» **Work task**:
Would you reproduce exactly the lines below from the one holding "Sl, Sr, Cl." through the one holding "vm_compute. reflexivity.", inclusive, and no others?
=== Section Start ===
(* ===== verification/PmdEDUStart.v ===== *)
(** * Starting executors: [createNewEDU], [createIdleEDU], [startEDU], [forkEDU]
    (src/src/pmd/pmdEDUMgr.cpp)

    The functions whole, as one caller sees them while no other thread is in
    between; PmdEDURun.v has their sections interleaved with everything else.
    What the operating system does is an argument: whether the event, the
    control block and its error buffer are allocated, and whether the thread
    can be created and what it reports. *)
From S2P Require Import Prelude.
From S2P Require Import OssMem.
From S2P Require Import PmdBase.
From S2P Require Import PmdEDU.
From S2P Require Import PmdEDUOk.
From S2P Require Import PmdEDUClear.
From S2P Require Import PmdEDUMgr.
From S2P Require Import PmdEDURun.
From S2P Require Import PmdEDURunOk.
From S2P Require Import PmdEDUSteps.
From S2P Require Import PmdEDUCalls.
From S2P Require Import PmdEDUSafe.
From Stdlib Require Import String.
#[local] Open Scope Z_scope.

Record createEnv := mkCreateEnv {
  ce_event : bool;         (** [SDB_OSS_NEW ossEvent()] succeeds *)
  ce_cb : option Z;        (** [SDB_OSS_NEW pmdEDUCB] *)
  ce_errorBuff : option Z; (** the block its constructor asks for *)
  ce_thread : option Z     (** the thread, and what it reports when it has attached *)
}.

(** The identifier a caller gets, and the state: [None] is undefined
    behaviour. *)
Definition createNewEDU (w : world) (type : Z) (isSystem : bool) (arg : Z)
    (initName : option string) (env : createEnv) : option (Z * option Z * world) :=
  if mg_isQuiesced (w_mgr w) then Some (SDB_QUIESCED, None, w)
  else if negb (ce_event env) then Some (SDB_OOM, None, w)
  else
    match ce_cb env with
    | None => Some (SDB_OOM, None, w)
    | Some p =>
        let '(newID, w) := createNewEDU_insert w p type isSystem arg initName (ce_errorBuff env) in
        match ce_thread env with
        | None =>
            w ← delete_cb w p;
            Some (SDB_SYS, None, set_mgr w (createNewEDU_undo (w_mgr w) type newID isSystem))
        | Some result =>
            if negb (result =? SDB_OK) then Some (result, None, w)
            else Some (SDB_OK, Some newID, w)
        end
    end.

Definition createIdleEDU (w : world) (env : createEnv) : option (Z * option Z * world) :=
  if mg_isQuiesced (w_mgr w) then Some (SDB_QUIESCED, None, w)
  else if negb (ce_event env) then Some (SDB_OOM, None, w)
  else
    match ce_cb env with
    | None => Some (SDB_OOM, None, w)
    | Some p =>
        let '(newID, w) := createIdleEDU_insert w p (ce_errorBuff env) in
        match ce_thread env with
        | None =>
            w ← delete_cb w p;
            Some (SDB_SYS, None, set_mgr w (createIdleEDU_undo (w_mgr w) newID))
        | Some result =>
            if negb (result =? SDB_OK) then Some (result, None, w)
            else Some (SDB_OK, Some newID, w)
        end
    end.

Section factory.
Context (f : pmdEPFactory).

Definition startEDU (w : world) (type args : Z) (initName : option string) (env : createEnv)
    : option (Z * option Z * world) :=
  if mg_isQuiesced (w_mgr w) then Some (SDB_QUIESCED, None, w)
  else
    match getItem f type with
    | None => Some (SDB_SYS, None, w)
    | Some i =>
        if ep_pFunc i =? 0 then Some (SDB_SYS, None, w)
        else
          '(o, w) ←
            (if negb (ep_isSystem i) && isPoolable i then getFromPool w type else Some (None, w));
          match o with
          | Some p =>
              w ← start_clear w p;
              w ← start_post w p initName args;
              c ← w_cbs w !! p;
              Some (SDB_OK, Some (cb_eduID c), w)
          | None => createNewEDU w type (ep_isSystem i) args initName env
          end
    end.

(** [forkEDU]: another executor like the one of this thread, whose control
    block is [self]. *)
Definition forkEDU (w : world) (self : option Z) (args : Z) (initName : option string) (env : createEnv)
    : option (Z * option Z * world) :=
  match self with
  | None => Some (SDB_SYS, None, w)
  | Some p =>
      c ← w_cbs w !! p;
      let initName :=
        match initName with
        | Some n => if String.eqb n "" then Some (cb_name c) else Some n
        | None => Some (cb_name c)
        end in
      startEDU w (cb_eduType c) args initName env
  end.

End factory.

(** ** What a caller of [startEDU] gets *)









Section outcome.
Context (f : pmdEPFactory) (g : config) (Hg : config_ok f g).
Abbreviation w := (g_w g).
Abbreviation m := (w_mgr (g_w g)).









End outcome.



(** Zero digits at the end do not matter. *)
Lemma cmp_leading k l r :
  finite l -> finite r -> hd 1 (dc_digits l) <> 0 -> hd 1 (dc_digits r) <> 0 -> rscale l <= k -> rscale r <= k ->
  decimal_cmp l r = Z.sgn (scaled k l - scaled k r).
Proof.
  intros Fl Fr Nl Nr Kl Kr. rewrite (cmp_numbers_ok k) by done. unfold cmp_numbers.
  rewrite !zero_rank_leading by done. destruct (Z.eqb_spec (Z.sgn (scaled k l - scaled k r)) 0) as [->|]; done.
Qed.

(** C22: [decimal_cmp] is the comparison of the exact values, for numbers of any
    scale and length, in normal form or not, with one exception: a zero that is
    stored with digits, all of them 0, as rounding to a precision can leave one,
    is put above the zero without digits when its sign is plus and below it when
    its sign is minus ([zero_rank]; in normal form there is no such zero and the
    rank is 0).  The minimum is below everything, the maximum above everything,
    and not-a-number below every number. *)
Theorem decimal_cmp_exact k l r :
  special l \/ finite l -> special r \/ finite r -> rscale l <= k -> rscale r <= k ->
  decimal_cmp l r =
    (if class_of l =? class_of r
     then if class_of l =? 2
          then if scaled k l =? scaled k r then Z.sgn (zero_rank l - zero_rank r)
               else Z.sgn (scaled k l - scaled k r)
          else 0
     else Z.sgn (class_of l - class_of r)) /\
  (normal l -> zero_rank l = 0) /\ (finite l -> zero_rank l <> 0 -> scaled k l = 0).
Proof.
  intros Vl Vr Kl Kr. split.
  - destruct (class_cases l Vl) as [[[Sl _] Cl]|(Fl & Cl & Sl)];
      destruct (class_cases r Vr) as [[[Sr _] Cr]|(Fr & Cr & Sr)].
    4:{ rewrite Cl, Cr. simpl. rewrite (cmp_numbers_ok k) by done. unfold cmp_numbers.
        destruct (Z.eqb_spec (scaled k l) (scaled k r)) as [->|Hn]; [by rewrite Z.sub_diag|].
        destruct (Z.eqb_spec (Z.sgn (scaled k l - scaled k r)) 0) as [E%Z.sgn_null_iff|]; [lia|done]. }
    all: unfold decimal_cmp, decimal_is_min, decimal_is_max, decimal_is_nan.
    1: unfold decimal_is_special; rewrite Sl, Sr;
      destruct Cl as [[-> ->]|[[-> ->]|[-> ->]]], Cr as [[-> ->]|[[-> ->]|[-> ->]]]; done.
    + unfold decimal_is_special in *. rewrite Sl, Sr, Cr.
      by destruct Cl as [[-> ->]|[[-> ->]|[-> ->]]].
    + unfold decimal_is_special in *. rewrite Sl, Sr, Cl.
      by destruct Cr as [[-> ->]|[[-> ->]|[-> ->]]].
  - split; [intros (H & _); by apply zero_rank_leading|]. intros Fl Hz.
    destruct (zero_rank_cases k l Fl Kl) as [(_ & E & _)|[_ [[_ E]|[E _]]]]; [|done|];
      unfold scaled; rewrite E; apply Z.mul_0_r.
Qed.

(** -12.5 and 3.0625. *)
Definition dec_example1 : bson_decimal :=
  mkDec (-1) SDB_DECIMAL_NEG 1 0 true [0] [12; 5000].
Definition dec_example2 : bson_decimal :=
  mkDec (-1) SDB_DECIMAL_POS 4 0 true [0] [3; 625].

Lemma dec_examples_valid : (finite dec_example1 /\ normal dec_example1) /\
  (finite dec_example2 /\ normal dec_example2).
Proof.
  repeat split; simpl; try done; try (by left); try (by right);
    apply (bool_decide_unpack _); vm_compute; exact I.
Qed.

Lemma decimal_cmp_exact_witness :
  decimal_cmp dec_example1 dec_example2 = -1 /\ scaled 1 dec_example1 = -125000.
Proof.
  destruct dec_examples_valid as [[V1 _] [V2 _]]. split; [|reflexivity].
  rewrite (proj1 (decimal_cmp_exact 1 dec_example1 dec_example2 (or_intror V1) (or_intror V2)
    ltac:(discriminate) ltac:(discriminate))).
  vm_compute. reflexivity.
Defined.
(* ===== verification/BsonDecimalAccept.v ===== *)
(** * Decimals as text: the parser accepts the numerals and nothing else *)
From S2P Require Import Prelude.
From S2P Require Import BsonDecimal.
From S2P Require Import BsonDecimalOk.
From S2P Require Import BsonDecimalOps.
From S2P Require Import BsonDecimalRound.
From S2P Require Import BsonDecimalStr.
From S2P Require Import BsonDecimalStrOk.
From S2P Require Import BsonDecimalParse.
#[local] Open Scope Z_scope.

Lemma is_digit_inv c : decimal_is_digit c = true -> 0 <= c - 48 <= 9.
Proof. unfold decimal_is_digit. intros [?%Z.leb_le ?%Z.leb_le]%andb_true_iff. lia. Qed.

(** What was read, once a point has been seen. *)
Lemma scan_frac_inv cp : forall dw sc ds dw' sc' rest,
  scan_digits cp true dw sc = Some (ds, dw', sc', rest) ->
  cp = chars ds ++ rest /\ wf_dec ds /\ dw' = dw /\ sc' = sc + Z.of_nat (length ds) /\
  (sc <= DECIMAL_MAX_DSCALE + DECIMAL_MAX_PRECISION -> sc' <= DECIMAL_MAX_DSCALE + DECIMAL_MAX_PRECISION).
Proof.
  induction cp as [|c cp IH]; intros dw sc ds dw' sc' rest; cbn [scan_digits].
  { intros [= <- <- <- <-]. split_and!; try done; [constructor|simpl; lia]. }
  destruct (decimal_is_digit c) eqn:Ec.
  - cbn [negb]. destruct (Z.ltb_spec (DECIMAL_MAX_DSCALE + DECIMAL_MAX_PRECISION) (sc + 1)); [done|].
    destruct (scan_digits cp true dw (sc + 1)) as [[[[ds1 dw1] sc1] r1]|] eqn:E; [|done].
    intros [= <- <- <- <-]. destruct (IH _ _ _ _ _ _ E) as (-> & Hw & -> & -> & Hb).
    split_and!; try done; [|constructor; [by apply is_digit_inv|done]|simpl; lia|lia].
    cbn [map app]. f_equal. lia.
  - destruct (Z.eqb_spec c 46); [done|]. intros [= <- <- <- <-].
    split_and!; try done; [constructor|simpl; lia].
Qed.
=== Section End ===
» **Written solution**:
    + unfold decimal_is_special in *. rewrite Sl, Sr, Cl.
      by destruct Cr as [[-> ->]|[[-> ->]|[-> ->]]].
  - split; [intros (H & _); by apply zero_rank_leading|]. intros Fl Hz.
    destruct (zero_rank_cases k l Fl Kl) as [(_ & E & _)|[_ [[_ E]|[E _]]]]; [|done|];
      unfold scaled; rewrite E; apply Z.mul_0_r.
Qed.

(** -12.5 and 3.0625. *)
Definition dec_example1 : bson_decimal :=
  mkDec (-1) SDB_DECIMAL_NEG 1 0 true [0] [12; 5000].
Definition dec_example2 : bson_decimal :=
  mkDec (-1) SDB_DECIMAL_POS 4 0 true [0] [3; 625].

Lemma dec_examples_valid : (finite dec_example1 /\ normal dec_example1) /\
  (finite dec_example2 /\ normal dec_example2).
Proof.
  repeat split; simpl; try done; try (by left); try (by right);
    apply (bool_decide_unpack _); vm_compute; exact I.
Qed.

Lemma decimal_cmp_exact_witness :
  decimal_cmp dec_example1 dec_example2 = -1 /\ scaled 1 dec_example1 = -125000.
Proof.
  destruct dec_examples_valid as [[V1 _] [V2 _]]. split; [|reflexivity].
  rewrite (proj1 (decimal_cmp_exact 1 dec_example1 dec_example2 (or_intror V1) (or_intror V2)
    ltac:(discriminate) ltac:(discriminate))).
  vm_compute. reflexivity.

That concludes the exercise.